=== Begin Enclosure ===

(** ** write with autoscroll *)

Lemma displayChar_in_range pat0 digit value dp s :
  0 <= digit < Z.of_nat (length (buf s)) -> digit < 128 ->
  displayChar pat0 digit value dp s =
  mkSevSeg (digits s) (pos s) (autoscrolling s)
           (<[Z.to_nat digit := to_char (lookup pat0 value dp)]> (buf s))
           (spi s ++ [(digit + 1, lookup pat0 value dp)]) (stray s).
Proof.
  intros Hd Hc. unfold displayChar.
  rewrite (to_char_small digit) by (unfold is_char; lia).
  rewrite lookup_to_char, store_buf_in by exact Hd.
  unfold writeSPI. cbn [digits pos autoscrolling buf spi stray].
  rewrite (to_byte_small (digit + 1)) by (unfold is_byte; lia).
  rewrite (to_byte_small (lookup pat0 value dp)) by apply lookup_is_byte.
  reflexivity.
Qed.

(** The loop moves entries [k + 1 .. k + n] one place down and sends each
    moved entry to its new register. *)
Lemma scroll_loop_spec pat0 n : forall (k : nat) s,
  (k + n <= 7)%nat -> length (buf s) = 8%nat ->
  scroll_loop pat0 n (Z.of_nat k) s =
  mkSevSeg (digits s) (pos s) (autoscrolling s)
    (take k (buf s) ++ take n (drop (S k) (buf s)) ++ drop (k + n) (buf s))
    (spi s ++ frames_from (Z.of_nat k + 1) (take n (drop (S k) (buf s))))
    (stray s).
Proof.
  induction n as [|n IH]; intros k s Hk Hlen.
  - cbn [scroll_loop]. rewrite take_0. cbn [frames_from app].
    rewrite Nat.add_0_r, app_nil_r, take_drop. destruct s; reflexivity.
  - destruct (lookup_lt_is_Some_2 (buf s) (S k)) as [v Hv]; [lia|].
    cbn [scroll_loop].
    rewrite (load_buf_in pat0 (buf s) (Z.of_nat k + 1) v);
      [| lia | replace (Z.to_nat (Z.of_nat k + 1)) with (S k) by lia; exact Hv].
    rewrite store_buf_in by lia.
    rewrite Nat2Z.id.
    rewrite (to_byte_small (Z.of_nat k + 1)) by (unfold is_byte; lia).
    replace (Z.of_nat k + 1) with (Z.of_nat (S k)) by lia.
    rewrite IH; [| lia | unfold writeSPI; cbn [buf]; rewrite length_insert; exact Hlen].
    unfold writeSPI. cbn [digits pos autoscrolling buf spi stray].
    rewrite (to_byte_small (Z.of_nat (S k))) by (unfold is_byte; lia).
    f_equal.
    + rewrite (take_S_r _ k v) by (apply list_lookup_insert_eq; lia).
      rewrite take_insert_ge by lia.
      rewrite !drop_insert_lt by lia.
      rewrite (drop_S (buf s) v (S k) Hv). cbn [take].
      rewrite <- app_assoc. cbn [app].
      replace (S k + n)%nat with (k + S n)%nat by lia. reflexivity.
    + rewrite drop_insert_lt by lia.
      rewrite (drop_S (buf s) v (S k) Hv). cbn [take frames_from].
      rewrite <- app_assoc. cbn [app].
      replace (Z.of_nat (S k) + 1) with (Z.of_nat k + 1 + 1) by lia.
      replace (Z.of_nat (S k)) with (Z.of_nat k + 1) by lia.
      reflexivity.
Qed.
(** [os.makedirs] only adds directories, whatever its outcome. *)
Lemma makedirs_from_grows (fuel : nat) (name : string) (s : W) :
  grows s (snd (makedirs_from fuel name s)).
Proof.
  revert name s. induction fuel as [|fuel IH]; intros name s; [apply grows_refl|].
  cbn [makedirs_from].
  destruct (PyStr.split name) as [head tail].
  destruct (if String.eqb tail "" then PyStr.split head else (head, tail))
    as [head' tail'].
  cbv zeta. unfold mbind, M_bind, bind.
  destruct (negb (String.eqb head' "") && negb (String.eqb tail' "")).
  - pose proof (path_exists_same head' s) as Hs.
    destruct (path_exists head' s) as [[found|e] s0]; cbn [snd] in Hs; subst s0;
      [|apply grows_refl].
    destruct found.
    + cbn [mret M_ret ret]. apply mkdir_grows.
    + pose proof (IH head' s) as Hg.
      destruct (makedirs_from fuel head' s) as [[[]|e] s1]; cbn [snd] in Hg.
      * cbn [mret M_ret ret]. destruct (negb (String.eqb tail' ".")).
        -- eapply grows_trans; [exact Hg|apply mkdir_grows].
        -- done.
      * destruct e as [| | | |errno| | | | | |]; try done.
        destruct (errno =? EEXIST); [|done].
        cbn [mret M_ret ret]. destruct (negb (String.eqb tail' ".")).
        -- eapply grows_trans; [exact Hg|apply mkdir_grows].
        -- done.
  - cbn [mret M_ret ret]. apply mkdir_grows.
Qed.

=== End Enclosure ===

Work instruction: Pull out every line above that holds the word "tail".

Solution for this task:
  destruct (PyStr.split name) as [head tail].
  destruct (if String.eqb tail "" then PyStr.split head else (head, tail))
    as [head' tail'].
  destruct (negb (String.eqb head' "") && negb (String.eqb tail' "")).
      * cbn [mret M_ret ret]. destruct (negb (String.eqb tail' ".")).
        cbn [mret M_ret ret]. destruct (negb (String.eqb tail' ".")).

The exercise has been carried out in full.